No lo sé, no logro encontrarme y sinceramente no sé si algún día lo logre.
No sé si me alcancen las fuerzas para seguir luchando, no cuando ya no hay un motivo por el que luchar. Es la tercera vez que la idea de rendirme pasa por mi cabeza, no tengo miedo y tampoco habrá alguien que me extrañe o me llore al menos.
En silencio le pido perdón a mi madre, le prometí que estos pensamientos intrusivos no volverían a pasar por mi mente pero hoy los siento tan clavados en mi alma que no puedo evitarlo. La idea es tentadora y el alcohol en mi sangre no ayuda.

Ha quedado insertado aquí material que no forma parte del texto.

(* ===== verification/AddrParse.v ===== *)
(** The parsers of zephyr/net/net_ip.c on strings: what [net_ipaddr_parse] makes of
    host:port, and when its copies stay within its buffers. *)
From S2P Require Import Prelude CInt Platform CString NetIp.
Import Stdlib.Strings.String.StringSyntax.
Open Scope Z_scope.

(** ** Parsing: theorems *)
Section Parsing.
Context {L : Lwip} {LOk : LwipOk L}.

Definition nonzero (s : bytes) : Prop := Forall (fun c => c <> 0) s.

(** Strings in their array. *)
Lemma char_in_string (s rest : bytes) i :
  (i < length s)%nat -> nonzero s -> exists c, char_at (s ++ rest) i = Done c /\ c <> 0 /\ s !! i = Some c.
Proof.
  intros Hi Hs. destruct (lookup_lt_is_Some_2 s i Hi) as [c Hc]. exists c.
  split; [by apply char_at_app_l|]. split; [|done]. exact (Forall_lookup_1 _ _ _ _ Hs Hc).
Qed.

Lemma clip_string (pre s rest : bytes) n : forall i,
  nonzero s -> (i <= length s)%nat ->
  clip (pre ++ s ++ 0 :: rest) (length pre) i n = Done (Nat.min (i + n) (length s)).
Proof.
  induction n as [|n IH]; intros i Hs Hi; cbn [clip].
  - unfold mret, outcome_ret. f_equal. lia.
  - destruct (decide (i = length s)) as [->|Hne].
    + replace (char_at _ _) with (Done 0).
      * cbn. unfold mret, outcome_ret. f_equal. lia.
      * rewrite app_assoc, <- length_app. symmetry. apply char_at_app_0.
    + destruct (char_in_string s (0 :: rest) i ltac:(lia) Hs) as (c & Hc & Hc0 & _).
      replace (char_at _ _) with (Done c).
      * cbn. destruct (Z.eqb_spec c 0); [done|]. rewrite IH by (done || lia). f_equal. lia.
      * unfold char_at in *. by rewrite (lookup_app_r pre), Nat.add_comm, Nat.add_sub by lia.
Qed.

Lemma clip_start (s rest : bytes) n :
  nonzero s -> clip (s ++ 0 :: rest) 0 0 n = Done (Nat.min n (length s)).
Proof. intros Hs. apply (clip_string []); [done|lia]. Qed.

(** The colons of a string. *)
Definition colons (s : list Z) : nat := length (filter (fun c => c = 58) s).

Lemma count_colons_string (s rest : bytes) n : forall i count,
  nonzero s -> (i + n = length s)%nat ->
  count_colons (s ++ 0 :: rest) i n count = Done (count + colons (drop i s))%nat.
Proof.
  induction n as [|n IH]; intros i count Hs Hi; cbn [count_colons].
  - rewrite drop_ge by lia. by rewrite Nat.add_0_r.
  - destruct (char_in_string s (0 :: rest) i ltac:(lia) Hs) as (c & Hc & Hc0 & Hl). rewrite Hc.
    cbn [mbind outcome_bind]. destruct (Z.eqb_spec c 0); [done|]. rewrite IH by (done || lia).
    rewrite (drop_S s c i Hl). unfold colons. rewrite filter_cons.
    destruct (Z.eqb_spec c 58) as [->|Hne].
    + rewrite decide_True by done. cbn [length]. f_equal. lia.
    + by rewrite decide_False.
Qed.

Lemma no_colons s : Forall (fun c => c <> 58) s -> colons s = 0%nat.
Proof.
  induction 1 as [|c s Hc _ IH]; [done|]. unfold colons. by rewrite filter_cons, decide_False.
Qed.
Lemma colons_app s1 s2 : colons (s1 ++ s2) = (colons s1 + colons s2)%nat.
Proof.
  unfold colons. induction s1 as [|c s1 IH]; [done|]. cbn [app]. rewrite !filter_cons.
  case_decide; cbn [length]; lia.
Qed.
Lemma colons_one s : colons s = 1%nat ->
  exists h q, s = h ++ 58 :: q /\ Forall (fun c => c <> 58) h /\ Forall (fun c => c <> 58) q.
Proof.
  assert (H0 : forall s, colons s = 0%nat -> Forall (fun c => c <> 58) s).
  { clear. induction s as [|c s IH]; [constructor|]. unfold colons. rewrite filter_cons. case_decide; [done|].
    intros H1. constructor; [done|by apply IH]. }
  induction s as [|c s IH]; [done|]. unfold colons. rewrite filter_cons. case_decide as Hc.
  - cbn [length]. intros [= H1]. exists [], s. subst c. split; [done|]. split; [constructor|by apply H0].
  - intros H1. destruct (IH H1) as (h & q & -> & Hh & Hq). exists (c :: h), q.
    split; [done|]. split; [by constructor|done].
Qed.

Lemma find_byte_app b (s rest : bytes) :
  Forall (fun c => c <> b) s -> find_byte b (s ++ b :: rest) = Some (length s).
Proof.
  induction 1 as [|c s Hc _ IH]; cbn; [by rewrite Z.eqb_refl|].
  destruct (Z.eqb_spec c b); [done|]. by rewrite IH.
Qed.
Lemma find_byte_none b (s : bytes) : Forall (fun c => c <> b) s -> find_byte b s = None.
Proof.
  induction 1 as [|c s Hc _ IH]; [done|]. cbn. destruct (Z.eqb_spec c b); [done|]. by rewrite IH.
Qed.
Lemma find_byte_Some b (s : bytes) i :
  find_byte b s = Some i -> exists h q, s = h ++ b :: q /\ length h = i /\ Forall (fun c => c <> b) h.
Proof.
  revert i. induction s as [|c s IH]; intros i; [done|]. cbn.
  destruct (Z.eqb_spec c b) as [->|Hc]; [intros [= <-]; by exists [], s|].
  destruct (find_byte b s) as [j|]; [|done]. intros [= <-].
  destruct (IH j eq_refl) as (h & q & -> & <- & Hh). exists (c :: h), q. split; [done|].
  split; [done|by constructor].
Qed.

"Déjame si tan miserable te hago"
Nunca esperé que realmente se fuera, supongo que nunca supe que tan cansado estaba ya de mi. No lo culpaba, hasta yo misma me odio, soy un ser despreciable y merezco todo este dolor. Ni siquiera supe cuidar a la única persona que se atrevió a amar mi desastre. Su único error fue pensar que lo podía arreglar. No puedes arreglar un corazón destrozado, corta como un cristal fragmentado y te hace sangrar por dentro.
¿Habrá sufrido mucho por mi causa?
No quiero ni pensarlo.
—¿Señorita?-—otra vez esa voz, estoy segura que es el camarero, ya he escuchado esa voz antes —¿Se encuentra bien?
—¿Tengo cara de estarlo?— mi voz sale extraña pero mi tono cortante es evidente. —Hagame un favor y váyase muy al carajo— no levanto la cabeza, el mareo es insoportable y no sería buena idea levantarme ahora.
—Creo que ya ha bebido demasiado— la verdad es que si , he bebido más de lo habitual pero me niego a irme a casa y dormir en una cama vacía.
—¿Es que acaso no tiene vida propia? Tú deber es servirme y listo, para eso te pagan y exiges propina— siento que mi lengua se enreda con cada palabra que digo.
Sería maravilloso si este hombre decidiera irse de una vez.
—Señorita discúlpeme pero el bar ya ha cerrado— me obligo a levantar la cabeza y mirar a mi alrededor. Todo está vacío y obscuro menos la barra que todavía tiene luz.
Miro al camarero, es un chico joven y apuesto. En otro tiempo me lo hubiera llevado a casa , pero ya no son esos tiempos y ya no soy la misma persona.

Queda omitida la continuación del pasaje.